My girlfriend, Courtney, became my wife a couple of years later, and we had the honor of growing with the Summit, from one location in North Durham to eight scattered around the Triangle. And that growth only served to expand the vision. I watched close friends move their lives overseas, many of whom are still there today. I became one of the pastors at the Summit, charged with raising up disciple-makers and challenging them to go take the gospel to the ends of the earth. And they went.

We had a saying that became an anthem: “We measure success not by seating capacity but by sending capacity.” And it was true. At our staff meetings, we didn’t cheer if someone talked about attendance numbers (rarely did we even announce them). We cheered over salvation stories and sending stories. For the Summit, being a sending church isn’t a label; it’s a heartbeat.

Every time I challenged someone to go, I told him or her, “My ‘yes’ is on the table right beside yours. Someday it might be me.” And it turns out, God took my “yes” and put it on the map. Back in college, Courtney and I thought we’d end up in East Asia, but God challenged me with a new vision through my time at the Summit. What if we could create more sending churches? What if we could see more gospel awakenings, like what was happening here, awakenings that would multiply laborers to reach peoples who have never heard the great hope of the gospel?

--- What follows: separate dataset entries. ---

(* A body cut off in the middle, and a body without a text. *)
Lemma bad_body_witness :
  body_json (lib := Demo.lib) cut_off = Raise JSONDecodeError /\
  reply (lib := Demo.lib) Backend.java cut_off world0 = None /\
  commands_run (lib := Demo.lib) Backend.java cut_off world0 = [] /\
  body_json (lib := Demo.lib) key_only = Ok (JObj [("key", JInt 3)]) /\
  spawned (snd (handle_one_request (lib := Demo.lib) Backend.java key_only
                  world0)) =
    [(argv "3" "1", <[input_txt := Posix.File ""]> disk0)].
Proof.
  assert (H : body_json (lib := Demo.lib) cut_off = Raise JSONDecodeError)
    by reflexivity.
  assert (K : body_json (lib := Demo.lib) key_only = Ok (JObj [("key", JInt 3)]))
    by reflexivity.
  destruct (bad_body (lib := Demo.lib) Backend.java cut_off world0
              eq_refl (or_introl eq_refl)) as (Hraise & _ & _).
  destruct (Hraise _ H) as (_ & Hreply & Hrun).
  destruct (bad_body (lib := Demo.lib) Backend.java key_only world0
              eq_refl (or_introl eq_refl)) as (_ & Habsent & _).
  split; [exact H|]. split; [exact Hreply|]. split; [exact Hrun|].
  split; [exact K|].
  apply (Habsent [("key", JInt 3)] K).
  - intros d. reflexivity.
  - split; reflexivity.
Defined.

(** C3 fails as stated: a body cut off in the middle gets no reply at all,
    not a 400; a body without a text gets a 200 and the back end is
    started. *)
Lemma malformed_gets_no_400 :
  body_json (lib := Demo.lib) cut_off = Raise JSONDecodeError /\
  handle_one_request (lib := Demo.lib) Backend.java cut_off world0 =
    (Raise JSONDecodeError, world0) /\
  reply (lib := Demo.lib) Backend.java cut_off world0 = None /\
  body_json (lib := Demo.lib) key_only = Ok (JObj [("key", JInt 3)]) /\
  reply (lib := Demo.lib) Backend.java key_only world0 =
    Some (result_reply (lib := Demo.lib) "") /\
  commands_run (lib := Demo.lib) Backend.java key_only world0 =
    [["java"; "-cp"; "../bin"; "WebAppLauncher";
      "/tmp/input.txt"; "/tmp/output.txt"; "3"; "1"]].
Proof. repeat split; reflexivity. Qed.
(** A read at a device whose entry exists and is stale leaves the entry
    stale. *)
Lemma device_read_leaves_entry_stale (d : nat) (i i' : Image2D)
    (a : OpenCLImageAccess2D) :
  mCLImagesIsUpToDate i !! d = Some false ->
  getOpenCLImageAccess ACCESS_READ d i = Return a i' ->
  mCLImagesIsUpToDate i' !! d = Some false.
Proof.
  intros Hstale. rewrite getOpenCLImageAccess_read.
  destruct (updateOpenCLImageData d _) as [[] i1| |] eqn:E; try discriminate.
  intros [= _ <-].
  assert (mCLImagesIsUpToDate i1 = mCLImagesIsUpToDate i) as Hsame.
  { revert E. unfold updateOpenCLImageData. unfold_monad. simpl.
    rewrite Hstale.
    rewrite bool_decide_eq_false_2 by discriminate.
    rewrite bool_decide_eq_false_2 by discriminate. simpl.
    destruct (mHostDataIsUpToDate i).
    - intros [_ H]%transferCLImageFromHost_flags. exact H.
    - destruct (first_true _) as [src|]; [|discriminate].
      match goal with |- context [transferCLImageToHost src ?s] =>
        destruct (transferCLImageToHost src s) as [[] i2| |] eqn:E1 end;
        try discriminate.
      destruct (transferCLImageFromHost d i2) as [[] i3| |] eqn:E2; try discriminate.
      intros [= <-].
      apply transferCLImageToHost_flags in E1 as [_ H1].
      apply transferCLImageFromHost_flags in E2 as [_ H2]. simpl in *. congruence. }
  unfold index_mCLImagesAccess, index_mCLImages.
  destruct (mCLImages i1 !! d); simpl;
    destruct (mCLImagesAccess i1 !! d); simpl; rewrite ?Hsame; try exact Hstale;
    destruct (_ !! d); simpl; rewrite ?Hsame; exact Hstale.
Qed.

(* ===================================================================== *)
(** ** The access protocol of [Image2D] *)
(* ===================================================================== *)

(** C2. A request for read-write access, at the host or at any device,
    while some location of the image is being accessed throws the
    concurrent-access exception and leaves the image as it was. With no
    location being accessed it returns an accessor, and afterwards the
    target is the one location marked up to date and the one location
    marked as being accessed. *)
Theorem ReadWrite_is_exclusive (i : Image2D) (target : ExecutionDevice) :
  (someLocked i ->
     acquireAccess target ACCESS_READ_WRITE i = Throw concurrent_access_message i) /\
  (~ someLocked i ->
     exists a i',
       acquireAccess target ACCESS_READ_WRITE i = Return a i' /\
       (forall loc, upToDateAt i' loc <-> loc = target) /\
       (forall loc, lockedAt i' loc <-> loc = target)).
Proof.
  split.
  - intros H%isAnyDataBeingAccessed_true.
    destruct target as [|d]; unfold acquireAccess, bind.
    + rewrite getImageAccess_write, H. reflexivity.
    + rewrite getOpenCLImageAccess_write, H. reflexivity.
  - intros Hfree. pose proof Hfree as H%isAnyDataBeingAccessed_false.
    destruct target as [|d]; unfold acquireAccess, bind.
    + rewrite getImageAccess_write, H. eexists _, _. split; [reflexivity|]. split.
      * apply upToDateAt_written_at_host.
      * intros loc. apply lockedAt_written_at_host, Hfree.
    + rewrite getOpenCLImageAccess_write, H. eexists _, _. split; [reflexivity|]. split.
      * apply upToDateAt_written_at_device.
      * intros loc. apply lockedAt_written_at_device, Hfree.
Qed.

So God put our “yes” onto Charlotte, North Carolina, where we, the people of Mercy Church, are believing God for an awakening that will send more waves of people to the nations. In our first year, we helped plant two churches in North America who share the vision of being sending churches. God is multiplying sending churches like ours so that we may multiply the presence of the gospel across the world—so that, by his grace, gospel awakenings might occur among every tribe, tongue, and nation.

The hardest thing Courtney and I have ever done was trusting God as he sent us out from the Summit family we love so dearly. And only the calling of God will cause you to do something like that. It hasn’t been easy, and we most certainly miss you. Yet God is moving. We are already beginning to see people express interest in going to the nations as we work to embed a “sending” DNA into Mercy Church. We mean it every weekend when we conclude our services with a subtle tribute to you that reminds our church family that the gospel is sending us out today: “Mercy Church, you are sent.”